Die Gemeinde von La Vila Joiosa hatte seine ersten Siedler im Bronzealter. Der Hügel auf dem sich der historische Kern der Stadt niederlässt, war eine iberische Stadt und es existieren fundierte Gründe, diese mit der “Alonis” der klassischen Texte zu identifizieren. Die Ausgrabungen der Grabststätten des Poble Nou, die am längsten dauernde der iberischen Kulturen (700 vor Christus), hat viele militärische Objekte und Gegenstände des täglichen Lebens hervorgebracht, die im Museum der Gemeinde ausgestellt werden.

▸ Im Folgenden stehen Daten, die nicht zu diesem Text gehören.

(** X5: a locale object with a territory is serialized as its language
    in lower case, an underscore and its territory in upper case, and
    that text splits into the same tuple as the object; without
    territory the tag is the language alone. *)
Theorem locale_object_round_trip (language territory : string) :
  territory <> "" ->
  Tag.valid_language (PyStr.lower language) = true ->
  Tag.valid_region (PyStr.upper territory) = true ->
  locale_to_str (VLocale language (Some territory))
  = Ok (PyStr.lower language +:+ "_" +:+ PyStr.upper territory)
  /\ split_locale (VStr (PyStr.lower language +:+ "_" +:+ PyStr.upper territory))
     = split_locale (VLocale language (Some territory))
  /\ locale_to_str (VLocale language None) = Ok (PyStr.lower language)
  /\ locale_to_str (VLocale language (Some "")) = Ok (PyStr.lower language).
Proof.
  intros Hne Hl Hr.
  assert (String.eqb territory "" = false) as Ht by (by apply String.eqb_neq).
  split; [|split; [|split]].
  - unfold locale_to_str, split_locale, split_locale_obj. rewrite Ht.
    unfold str_join, iterate. unfold mbind, result_bind, rbind.
    by rewrite comprehension_as_text.
  - cbn [split_locale]. unfold split_locale_obj. rewrite Ht. f_equal. f_equal.
    change ("_" +:+ PyStr.upper territory) with (String "_" (PyStr.upper territory)).
    rewrite split_locale_str_pair.
    + by rewrite lower_lower, upper_upper.
    + by rewrite lower_lower.
    + by rewrite upper_upper.
    + by right.
  - reflexivity.
  - reflexivity.
Qed.

Lemma locale_object_round_trip_witness :
  locale_to_str (VLocale "pt" (Some "br")) = Ok "pt_BR"
  /\ split_locale (VStr "pt_BR") = split_locale (VLocale "pt" (Some "br"))
  /\ locale_to_str (VLocale "pt" None) = Ok "pt"
  /\ locale_to_str (VLocale "pt" (Some "")) = Ok "pt".
Proof.
  apply (locale_object_round_trip "pt" "br"); [discriminate|reflexivity|reflexivity].
Defined.

Lemma split_locale_segments_witness :
  PyStr.lower "hans" = "hans" /\ PyStr.upper "CN" = "CN".
Proof.
  split.
  - apply (proj1 (proj2 (proj2 (split_locale_segments "zh-Hans-cn"))) 1%nat);
      [reflexivity | vm_compute; lia].
  - apply (proj2 (proj2 (proj2 (split_locale_segments "zh-Hans-cn"))));
      [vm_compute; lia | reflexivity].
Defined.

(** ** Normalizing a locale *)

Section NormalizeFacts.

Import PyStr Tag Shape.

Variable locale_exists : string -> option string -> bool.

Lemma Locale_or_None_range (language : string) (territory : option string) :
  Locale_or_None locale_exists language territory = VNone
  \/ (Locale_or_None locale_exists language territory = VLocale language territory
      /\ locale_exists language territory = true).
Proof. unfold Locale_or_None. destruct (locale_exists _ _); [by right|by left]. Qed.

(** Whatever [normalize_locale] returns is [None] or a locale object. *)
Lemma normalize_locale_range (locale n : value) :
  normalize_locale locale_exists locale = Ok n -> locale_or_none n.
Proof.
  unfold normalize_locale.
  destruct (truthy locale); cbn [negb]; [|intros [= <-]; by left].
  assert (forall xs,
             (if (length xs =? 1)%nat then
                l0 ← index xs 0;
                language ← lower_method l0;
                mret (Locale_or_None locale_exists language None)
              else
                l0 ← index xs 0;
                language ← lower_method l0;
                l1 ← index xs 1;
                territory ← upper_method l1;
                mret (Locale_or_None locale_exists language (Some territory)))
             = Ok n -> locale_or_none n) as Htuple.
  { intros xs. unfold mbind, result_bind, rbind, mret, result_ret.
    repeat case_match; try discriminate; intros [= <-].
    all: match goal with
         | |- locale_or_none (Locale_or_None _ ?l ?t) =>
             destruct (Locale_or_None_range l t) as [-> | [-> _]];
               [by left | right; by eauto]
         end. }
  destruct locale as [|k|s|xs|kvs|language territory|name]; cbn [split_locale];
    try (intros [= <-]; by left); try apply Htuple.
  intros [= <-]. right. by eauto.
Qed.

End NormalizeFacts.

(** X6: on a text [normalize_locale] raises nothing, and it returns
    either [None] or a locale object that the locale database knows,
    with its language in lower case and its territory, if any, in upper
    case. *)
Theorem normalize_locale_text
    (locale_exists : string -> option string -> bool) (s : string) :
  exists n,
    normalize_locale locale_exists (VStr s) = Ok n
    /\ (n = VNone
        \/ exists language territory,
             n = VLocale language territory
             /\ locale_exists language territory = true
             /\ PyStr.lower language = language
             /\ match territory with
                | Some t => PyStr.upper t = t
                | None => True
                end).
Proof.
  unfold normalize_locale.
  destruct (truthy (VStr s)); cbn [negb]; [|exists VNone; by split; [|left]].
  cbn [split_locale].
  pose proof (split_locale_str_nonempty s) as Hne.
  destruct (split_locale_str s) as [|x0 [|x1 rest]]; [done| |].
  - cbn. exists (Locale_or_None locale_exists (PyStr.lower x0) None).
    split; [reflexivity|].
    destruct (Locale_or_None_range locale_exists (PyStr.lower x0) None)
      as [-> | [-> Hknown]]; [by left|right].
    exists (PyStr.lower x0), None.
    split; [done|]. split; [done|]. split; [apply lower_lower|done].
  - cbn. exists (Locale_or_None locale_exists (PyStr.lower x0) (Some (PyStr.upper x1))).
    split; [reflexivity|].
    destruct (Locale_or_None_range locale_exists (PyStr.lower x0) (Some (PyStr.upper x1)))
      as [-> | [-> Hknown]]; [by left|right].
    exists (PyStr.lower x0), (Some (PyStr.upper x1)).
    split; [done|]. split; [done|]. split; [apply lower_lower|].
    apply upper_upper.
Qed.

In der Römischen Epoche erlebt die Zone eine grosse Blütezeit, die man in der Identifizierung der Stadt Alona wiederfindet. Aus dieser Zeit sind uns archäologische Reste geblieben, die im archäologischen Gemeindemuseum ausgestellt werden.
Während des Mittelalters entvölkerten sich die Küsten wegen
der gefährlichen Piraten und im 8. Jahhundert wegen des Aufstands der
Islamisierung bis 1300, als der Admiral Jaime II, Bernat d’en Sarrià
dieses Dorf gegründet hat. La Vila Joiosa bedeutet die “fröhliche
Stadt”, ein attraktiver Name für die neuen christlichen Siedler
aus dem Nordosten der Halbinsel.
Die Stadt hatte eine Burg, welche sie beschützte, aber, das was wir
heute sehen ist ein jüngeres Bauwerk aus dem 16. Jahrhundert. Es ist
ein Beispiel der der Renaissance-Architektur, sowie der Wachturm der Felder.
Gemäss der Tradition, baten die Siedler von La Vila Joiosa um den Einfluss des Heiligen des jeweiligen Tages um einen wichtigen Angriff der Berber-Piraten abzuwehren. Seit Damals ist der 29. Juli der Tag der Santa Marta, der Schirmherrin der Stadt, und seit 1694 feiert man ihr zu Ehren die Feiern der Mauren und Christen.